(Collected data)
• • • • • • •
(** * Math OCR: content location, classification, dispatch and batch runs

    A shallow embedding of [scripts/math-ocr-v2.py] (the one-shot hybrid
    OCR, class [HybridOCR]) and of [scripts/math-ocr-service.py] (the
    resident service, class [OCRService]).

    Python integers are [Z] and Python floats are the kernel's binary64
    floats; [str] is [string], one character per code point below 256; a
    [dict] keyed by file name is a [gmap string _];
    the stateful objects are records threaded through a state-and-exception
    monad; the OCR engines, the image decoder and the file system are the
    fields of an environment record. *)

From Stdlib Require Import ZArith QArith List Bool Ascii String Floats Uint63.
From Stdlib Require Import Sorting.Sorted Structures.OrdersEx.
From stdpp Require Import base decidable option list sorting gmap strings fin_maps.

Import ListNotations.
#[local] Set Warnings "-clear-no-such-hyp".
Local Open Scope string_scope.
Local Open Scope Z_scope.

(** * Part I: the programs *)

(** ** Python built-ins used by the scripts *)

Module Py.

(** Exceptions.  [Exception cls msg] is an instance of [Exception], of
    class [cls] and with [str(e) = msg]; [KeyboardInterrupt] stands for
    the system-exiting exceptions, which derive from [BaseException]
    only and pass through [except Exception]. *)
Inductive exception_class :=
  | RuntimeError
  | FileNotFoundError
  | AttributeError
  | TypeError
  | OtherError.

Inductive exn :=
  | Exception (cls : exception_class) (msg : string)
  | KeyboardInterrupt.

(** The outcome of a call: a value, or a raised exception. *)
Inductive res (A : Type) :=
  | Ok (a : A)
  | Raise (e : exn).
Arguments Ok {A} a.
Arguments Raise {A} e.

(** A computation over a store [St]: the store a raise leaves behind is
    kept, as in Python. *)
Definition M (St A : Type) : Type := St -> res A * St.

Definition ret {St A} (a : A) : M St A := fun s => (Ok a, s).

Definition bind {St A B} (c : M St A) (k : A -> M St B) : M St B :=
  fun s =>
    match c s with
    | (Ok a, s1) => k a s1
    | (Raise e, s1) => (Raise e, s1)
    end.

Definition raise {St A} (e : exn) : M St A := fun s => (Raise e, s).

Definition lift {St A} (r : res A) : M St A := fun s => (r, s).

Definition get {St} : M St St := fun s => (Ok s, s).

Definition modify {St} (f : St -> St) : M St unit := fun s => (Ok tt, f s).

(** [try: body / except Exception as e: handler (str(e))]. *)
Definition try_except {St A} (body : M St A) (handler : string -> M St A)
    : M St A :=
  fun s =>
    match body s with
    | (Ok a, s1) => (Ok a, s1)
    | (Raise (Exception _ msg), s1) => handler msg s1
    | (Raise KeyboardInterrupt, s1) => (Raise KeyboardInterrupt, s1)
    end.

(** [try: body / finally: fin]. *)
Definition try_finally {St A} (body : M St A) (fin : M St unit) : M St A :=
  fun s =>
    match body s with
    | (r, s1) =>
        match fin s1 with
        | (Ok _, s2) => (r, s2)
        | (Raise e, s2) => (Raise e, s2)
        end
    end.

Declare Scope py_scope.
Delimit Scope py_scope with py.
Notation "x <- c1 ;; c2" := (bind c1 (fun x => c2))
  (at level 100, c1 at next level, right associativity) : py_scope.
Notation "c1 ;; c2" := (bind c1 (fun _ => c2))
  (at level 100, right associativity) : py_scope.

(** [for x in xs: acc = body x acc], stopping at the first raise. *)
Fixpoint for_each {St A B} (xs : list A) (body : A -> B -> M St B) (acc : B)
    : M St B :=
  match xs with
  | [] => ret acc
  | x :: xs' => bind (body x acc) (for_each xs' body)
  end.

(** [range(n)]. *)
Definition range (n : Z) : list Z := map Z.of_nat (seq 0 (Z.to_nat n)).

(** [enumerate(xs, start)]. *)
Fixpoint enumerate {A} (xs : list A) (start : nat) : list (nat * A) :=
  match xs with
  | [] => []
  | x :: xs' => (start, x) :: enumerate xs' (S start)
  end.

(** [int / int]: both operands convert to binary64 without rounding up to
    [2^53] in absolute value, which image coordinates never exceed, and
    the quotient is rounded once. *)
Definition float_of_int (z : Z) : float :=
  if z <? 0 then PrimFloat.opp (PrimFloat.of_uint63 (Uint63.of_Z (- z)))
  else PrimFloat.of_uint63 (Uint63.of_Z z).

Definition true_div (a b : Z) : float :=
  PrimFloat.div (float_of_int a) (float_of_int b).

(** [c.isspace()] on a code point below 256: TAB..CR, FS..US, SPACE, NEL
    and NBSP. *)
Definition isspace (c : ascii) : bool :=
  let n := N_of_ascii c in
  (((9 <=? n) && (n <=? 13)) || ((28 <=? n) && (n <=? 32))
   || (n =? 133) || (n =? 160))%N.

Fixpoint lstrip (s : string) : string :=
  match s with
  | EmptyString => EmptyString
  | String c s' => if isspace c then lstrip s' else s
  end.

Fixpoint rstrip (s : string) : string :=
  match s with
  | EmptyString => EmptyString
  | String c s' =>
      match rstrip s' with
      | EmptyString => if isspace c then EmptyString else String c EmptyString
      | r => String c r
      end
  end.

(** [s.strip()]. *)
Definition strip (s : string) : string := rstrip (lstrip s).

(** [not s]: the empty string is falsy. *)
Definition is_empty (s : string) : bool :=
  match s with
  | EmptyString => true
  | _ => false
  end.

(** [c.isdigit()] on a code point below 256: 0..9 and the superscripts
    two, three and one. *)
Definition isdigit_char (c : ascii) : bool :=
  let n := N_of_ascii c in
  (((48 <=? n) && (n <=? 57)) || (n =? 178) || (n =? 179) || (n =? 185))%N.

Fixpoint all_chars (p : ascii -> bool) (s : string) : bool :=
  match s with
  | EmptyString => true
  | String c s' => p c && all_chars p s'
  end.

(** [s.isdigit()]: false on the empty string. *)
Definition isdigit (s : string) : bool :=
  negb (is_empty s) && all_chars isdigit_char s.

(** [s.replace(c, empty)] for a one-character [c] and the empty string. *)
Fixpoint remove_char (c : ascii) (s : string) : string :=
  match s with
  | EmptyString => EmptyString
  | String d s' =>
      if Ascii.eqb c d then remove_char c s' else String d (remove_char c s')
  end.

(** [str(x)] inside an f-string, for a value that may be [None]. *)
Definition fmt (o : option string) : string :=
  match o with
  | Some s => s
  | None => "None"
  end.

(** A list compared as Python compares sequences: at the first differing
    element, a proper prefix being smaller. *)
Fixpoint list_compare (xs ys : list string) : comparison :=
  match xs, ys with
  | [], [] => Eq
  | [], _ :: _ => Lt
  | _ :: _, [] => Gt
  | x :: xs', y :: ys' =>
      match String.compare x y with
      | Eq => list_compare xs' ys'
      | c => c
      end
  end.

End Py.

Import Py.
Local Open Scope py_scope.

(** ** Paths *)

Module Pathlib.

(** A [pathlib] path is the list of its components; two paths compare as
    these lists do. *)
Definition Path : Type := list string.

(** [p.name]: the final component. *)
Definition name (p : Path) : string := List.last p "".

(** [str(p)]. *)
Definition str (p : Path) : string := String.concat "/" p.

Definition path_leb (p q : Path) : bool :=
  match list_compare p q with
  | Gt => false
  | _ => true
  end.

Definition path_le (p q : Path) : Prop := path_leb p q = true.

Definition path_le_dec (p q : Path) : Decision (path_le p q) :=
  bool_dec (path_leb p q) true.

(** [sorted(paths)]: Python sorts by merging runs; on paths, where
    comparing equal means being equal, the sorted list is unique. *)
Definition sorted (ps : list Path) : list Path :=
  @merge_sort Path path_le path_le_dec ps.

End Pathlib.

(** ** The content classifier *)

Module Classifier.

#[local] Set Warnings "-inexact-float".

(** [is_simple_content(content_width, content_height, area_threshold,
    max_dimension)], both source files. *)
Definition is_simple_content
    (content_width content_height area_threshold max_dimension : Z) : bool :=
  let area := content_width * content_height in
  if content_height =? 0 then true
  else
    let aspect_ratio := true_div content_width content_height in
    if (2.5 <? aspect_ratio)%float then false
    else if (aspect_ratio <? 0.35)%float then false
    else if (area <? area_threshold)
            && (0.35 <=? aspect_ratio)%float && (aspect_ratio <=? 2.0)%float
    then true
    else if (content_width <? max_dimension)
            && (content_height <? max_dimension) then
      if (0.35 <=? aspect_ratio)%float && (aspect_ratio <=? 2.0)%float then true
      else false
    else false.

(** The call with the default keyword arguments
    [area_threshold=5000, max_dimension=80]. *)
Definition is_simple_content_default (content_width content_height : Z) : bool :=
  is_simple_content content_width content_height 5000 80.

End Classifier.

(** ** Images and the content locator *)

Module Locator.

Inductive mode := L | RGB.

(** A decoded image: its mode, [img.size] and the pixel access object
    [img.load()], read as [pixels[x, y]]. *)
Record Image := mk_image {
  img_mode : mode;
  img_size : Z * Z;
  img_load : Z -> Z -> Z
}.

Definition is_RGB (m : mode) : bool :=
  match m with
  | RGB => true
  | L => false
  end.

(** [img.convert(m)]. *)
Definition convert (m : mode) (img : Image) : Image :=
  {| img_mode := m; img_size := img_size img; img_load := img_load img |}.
• • • • • • •
**Directions**
Show every line above in which the word "false" is found.

**Exercise result**
  | _ => false
(** [s.isdigit()]: false on the empty string. *)
  | Gt => false
    if (2.5 <? aspect_ratio)%float then false
    else if (aspect_ratio <? 0.35)%float then false
      else false
    else false.
  | L => false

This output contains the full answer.